----- Given data -----
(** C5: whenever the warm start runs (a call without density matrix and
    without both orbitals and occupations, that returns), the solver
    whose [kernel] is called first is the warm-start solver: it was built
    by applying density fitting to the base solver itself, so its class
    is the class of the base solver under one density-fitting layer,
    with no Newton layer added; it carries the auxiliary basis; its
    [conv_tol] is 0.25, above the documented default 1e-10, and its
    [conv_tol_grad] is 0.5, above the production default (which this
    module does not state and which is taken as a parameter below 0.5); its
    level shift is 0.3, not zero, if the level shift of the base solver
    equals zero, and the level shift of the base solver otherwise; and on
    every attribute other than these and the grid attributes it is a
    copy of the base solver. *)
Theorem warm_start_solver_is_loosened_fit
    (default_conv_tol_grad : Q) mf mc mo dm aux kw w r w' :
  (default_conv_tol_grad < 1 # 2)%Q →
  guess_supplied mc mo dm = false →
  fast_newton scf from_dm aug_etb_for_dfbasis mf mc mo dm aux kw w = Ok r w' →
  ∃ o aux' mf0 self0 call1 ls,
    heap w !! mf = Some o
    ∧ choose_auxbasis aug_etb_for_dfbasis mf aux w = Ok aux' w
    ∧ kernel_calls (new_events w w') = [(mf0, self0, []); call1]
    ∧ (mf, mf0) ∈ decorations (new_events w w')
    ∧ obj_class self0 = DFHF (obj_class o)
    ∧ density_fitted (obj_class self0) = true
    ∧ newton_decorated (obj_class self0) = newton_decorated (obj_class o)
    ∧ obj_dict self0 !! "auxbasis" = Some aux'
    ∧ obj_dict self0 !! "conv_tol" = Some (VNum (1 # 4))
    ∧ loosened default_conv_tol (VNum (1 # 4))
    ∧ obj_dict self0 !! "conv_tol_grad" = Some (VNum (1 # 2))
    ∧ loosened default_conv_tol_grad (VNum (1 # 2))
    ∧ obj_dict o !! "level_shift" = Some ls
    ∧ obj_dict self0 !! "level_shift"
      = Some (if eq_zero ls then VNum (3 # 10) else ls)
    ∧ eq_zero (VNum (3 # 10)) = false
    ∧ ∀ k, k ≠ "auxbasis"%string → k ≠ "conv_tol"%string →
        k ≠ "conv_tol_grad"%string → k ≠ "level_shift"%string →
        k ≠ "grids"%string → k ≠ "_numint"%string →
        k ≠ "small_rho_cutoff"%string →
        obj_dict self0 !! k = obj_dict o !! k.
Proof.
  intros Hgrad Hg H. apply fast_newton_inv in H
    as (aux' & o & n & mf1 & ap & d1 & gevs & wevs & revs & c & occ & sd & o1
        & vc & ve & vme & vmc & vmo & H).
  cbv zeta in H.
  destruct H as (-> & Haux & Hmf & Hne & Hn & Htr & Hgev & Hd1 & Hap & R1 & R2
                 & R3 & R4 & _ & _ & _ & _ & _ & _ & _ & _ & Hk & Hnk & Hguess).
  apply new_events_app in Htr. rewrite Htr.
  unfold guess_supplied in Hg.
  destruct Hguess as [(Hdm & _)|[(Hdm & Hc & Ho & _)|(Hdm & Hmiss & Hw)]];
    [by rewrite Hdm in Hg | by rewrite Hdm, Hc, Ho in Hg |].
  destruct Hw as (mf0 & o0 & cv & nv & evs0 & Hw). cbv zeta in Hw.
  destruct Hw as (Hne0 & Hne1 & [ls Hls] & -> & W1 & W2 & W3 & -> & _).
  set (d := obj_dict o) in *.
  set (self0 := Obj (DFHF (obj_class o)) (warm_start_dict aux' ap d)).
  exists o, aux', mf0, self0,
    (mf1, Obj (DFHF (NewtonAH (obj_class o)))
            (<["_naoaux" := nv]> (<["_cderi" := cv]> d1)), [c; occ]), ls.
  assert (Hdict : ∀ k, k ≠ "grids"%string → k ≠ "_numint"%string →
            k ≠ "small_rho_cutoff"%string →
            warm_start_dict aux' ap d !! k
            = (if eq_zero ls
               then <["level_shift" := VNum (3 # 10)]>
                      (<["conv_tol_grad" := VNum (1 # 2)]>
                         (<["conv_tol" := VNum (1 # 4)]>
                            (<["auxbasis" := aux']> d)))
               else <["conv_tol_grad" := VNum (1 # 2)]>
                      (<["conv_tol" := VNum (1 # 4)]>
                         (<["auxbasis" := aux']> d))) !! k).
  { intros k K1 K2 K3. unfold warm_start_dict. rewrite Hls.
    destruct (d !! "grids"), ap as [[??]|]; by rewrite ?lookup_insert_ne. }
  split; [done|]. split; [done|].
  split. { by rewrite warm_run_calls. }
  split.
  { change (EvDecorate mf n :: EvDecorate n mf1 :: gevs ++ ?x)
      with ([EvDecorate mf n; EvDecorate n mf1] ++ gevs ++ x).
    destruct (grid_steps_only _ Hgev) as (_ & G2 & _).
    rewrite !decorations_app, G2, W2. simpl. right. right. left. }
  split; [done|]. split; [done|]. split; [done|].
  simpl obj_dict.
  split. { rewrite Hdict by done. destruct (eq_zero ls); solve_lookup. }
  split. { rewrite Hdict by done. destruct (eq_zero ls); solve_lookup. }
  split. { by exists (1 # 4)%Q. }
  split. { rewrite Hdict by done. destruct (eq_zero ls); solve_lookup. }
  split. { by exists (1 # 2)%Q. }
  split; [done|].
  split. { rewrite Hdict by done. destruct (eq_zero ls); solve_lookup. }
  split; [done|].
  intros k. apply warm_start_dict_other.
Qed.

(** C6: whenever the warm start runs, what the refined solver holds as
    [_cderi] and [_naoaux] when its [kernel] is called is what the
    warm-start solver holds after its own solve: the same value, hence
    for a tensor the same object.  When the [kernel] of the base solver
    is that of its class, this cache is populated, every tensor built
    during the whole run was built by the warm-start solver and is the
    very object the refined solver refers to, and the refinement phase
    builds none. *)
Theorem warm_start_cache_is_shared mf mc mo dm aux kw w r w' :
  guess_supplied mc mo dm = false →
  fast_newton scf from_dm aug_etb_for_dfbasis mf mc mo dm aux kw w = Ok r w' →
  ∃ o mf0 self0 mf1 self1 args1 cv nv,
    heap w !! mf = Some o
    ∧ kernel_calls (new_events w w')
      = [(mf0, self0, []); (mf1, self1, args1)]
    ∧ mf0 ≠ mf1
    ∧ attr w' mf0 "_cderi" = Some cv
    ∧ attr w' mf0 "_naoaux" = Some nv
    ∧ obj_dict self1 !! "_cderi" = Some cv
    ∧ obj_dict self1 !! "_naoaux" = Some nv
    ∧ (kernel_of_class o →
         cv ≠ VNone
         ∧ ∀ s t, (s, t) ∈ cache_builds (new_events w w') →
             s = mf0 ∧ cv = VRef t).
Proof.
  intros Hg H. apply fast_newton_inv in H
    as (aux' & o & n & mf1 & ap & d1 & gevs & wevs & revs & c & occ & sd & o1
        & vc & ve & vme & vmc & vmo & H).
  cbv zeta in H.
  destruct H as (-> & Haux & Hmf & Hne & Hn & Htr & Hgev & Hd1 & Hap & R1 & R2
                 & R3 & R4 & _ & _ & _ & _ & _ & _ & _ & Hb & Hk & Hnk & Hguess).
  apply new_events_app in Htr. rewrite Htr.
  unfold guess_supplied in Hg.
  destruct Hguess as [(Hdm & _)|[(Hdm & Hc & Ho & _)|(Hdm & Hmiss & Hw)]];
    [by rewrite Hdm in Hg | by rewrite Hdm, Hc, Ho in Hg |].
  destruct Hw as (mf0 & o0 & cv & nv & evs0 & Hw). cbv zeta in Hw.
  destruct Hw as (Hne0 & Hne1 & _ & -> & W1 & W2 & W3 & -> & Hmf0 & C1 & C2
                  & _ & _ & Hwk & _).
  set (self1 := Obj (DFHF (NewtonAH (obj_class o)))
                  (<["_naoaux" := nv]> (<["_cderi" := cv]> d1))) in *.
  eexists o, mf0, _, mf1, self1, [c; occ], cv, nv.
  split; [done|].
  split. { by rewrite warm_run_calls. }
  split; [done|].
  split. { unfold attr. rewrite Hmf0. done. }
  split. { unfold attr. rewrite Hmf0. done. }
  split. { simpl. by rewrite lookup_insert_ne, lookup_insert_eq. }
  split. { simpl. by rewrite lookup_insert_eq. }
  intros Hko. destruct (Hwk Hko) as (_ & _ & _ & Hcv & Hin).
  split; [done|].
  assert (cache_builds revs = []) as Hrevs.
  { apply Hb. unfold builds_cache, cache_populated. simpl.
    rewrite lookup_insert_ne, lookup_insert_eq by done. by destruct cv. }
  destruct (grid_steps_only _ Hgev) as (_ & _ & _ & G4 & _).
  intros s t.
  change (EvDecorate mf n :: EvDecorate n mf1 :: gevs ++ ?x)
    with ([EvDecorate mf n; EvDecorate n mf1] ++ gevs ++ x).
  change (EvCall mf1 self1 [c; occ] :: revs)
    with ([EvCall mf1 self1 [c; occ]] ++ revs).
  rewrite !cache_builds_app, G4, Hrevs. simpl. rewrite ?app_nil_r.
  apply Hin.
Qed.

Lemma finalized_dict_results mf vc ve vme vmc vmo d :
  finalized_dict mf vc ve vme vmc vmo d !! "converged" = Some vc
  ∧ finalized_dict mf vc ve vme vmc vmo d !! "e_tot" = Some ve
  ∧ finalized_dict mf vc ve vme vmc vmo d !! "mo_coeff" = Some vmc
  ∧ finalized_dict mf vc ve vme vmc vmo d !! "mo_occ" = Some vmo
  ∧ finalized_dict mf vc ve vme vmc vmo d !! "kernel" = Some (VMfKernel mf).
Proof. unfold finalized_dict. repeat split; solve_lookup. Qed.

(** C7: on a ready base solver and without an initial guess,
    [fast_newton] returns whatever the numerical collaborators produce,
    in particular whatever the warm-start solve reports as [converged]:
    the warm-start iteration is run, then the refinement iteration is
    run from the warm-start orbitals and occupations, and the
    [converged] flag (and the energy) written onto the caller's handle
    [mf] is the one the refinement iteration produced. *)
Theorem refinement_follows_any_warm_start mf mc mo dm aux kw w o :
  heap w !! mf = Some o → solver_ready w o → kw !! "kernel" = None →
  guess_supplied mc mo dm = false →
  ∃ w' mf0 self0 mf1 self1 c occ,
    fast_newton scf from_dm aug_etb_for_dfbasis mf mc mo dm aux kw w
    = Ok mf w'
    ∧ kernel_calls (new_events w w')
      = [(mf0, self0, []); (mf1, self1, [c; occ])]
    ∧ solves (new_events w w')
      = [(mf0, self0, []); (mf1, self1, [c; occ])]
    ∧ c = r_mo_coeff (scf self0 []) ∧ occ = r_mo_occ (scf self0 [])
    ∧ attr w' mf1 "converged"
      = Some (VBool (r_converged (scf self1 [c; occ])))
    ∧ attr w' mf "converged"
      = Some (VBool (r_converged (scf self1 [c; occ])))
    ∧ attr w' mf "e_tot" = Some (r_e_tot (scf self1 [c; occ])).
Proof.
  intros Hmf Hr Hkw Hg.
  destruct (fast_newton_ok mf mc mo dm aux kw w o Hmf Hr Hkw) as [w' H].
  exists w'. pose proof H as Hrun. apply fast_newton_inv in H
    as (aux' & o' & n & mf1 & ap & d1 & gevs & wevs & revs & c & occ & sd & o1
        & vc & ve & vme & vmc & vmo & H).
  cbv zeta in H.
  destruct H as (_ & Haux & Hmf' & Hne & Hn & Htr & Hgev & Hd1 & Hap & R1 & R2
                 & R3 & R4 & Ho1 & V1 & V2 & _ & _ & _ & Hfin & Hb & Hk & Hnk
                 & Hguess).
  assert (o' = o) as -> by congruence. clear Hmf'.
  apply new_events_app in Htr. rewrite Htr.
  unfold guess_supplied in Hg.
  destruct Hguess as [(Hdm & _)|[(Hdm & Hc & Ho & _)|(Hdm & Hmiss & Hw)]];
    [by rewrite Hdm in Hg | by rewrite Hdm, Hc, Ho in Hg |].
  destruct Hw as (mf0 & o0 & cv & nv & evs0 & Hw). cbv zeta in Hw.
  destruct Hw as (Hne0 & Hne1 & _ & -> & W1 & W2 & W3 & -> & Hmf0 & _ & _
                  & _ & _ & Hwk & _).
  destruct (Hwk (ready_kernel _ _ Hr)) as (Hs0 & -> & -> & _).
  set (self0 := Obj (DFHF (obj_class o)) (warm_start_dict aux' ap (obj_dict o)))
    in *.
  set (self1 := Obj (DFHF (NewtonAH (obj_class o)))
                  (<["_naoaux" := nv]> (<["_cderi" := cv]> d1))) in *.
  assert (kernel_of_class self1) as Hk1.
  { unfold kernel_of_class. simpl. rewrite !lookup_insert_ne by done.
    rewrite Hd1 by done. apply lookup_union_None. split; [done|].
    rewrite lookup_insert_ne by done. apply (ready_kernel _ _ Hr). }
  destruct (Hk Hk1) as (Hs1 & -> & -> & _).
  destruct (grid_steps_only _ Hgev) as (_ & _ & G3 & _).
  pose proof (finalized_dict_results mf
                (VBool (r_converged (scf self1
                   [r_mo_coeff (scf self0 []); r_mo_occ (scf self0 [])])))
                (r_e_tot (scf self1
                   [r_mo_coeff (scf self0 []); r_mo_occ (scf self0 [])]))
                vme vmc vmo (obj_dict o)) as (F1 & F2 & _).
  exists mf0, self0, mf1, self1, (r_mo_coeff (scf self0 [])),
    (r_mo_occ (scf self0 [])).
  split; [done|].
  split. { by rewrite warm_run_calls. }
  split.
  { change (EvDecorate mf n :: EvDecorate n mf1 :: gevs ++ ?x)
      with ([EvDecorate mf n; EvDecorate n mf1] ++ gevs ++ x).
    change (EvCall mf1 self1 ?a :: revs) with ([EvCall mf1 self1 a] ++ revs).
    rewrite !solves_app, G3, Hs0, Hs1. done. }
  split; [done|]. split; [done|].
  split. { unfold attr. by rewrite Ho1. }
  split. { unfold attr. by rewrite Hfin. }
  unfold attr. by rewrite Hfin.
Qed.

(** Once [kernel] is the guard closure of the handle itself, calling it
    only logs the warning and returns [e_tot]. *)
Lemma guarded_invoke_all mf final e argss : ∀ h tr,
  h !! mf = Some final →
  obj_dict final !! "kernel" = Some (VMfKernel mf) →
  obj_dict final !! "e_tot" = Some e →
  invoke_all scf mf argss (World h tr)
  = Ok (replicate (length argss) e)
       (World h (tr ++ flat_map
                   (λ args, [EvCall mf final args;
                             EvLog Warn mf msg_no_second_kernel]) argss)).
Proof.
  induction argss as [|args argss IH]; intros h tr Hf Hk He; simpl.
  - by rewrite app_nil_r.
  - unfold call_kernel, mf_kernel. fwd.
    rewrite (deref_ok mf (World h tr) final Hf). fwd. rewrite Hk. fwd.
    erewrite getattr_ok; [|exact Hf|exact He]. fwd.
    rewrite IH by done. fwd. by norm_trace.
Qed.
-----
**Work item:** Exactly the lines above from the one with "newton_decorated (obj_class o)" to the one with "Some (VNum (1 # 2))", both included, are to be quoted; leave the rest out.

**Task result:**
    ∧ newton_decorated (obj_class self0) = newton_decorated (obj_class o)
    ∧ obj_dict self0 !! "auxbasis" = Some aux'
    ∧ obj_dict self0 !! "conv_tol" = Some (VNum (1 # 4))
    ∧ loosened default_conv_tol (VNum (1 # 4))
    ∧ obj_dict self0 !! "conv_tol_grad" = Some (VNum (1 # 2))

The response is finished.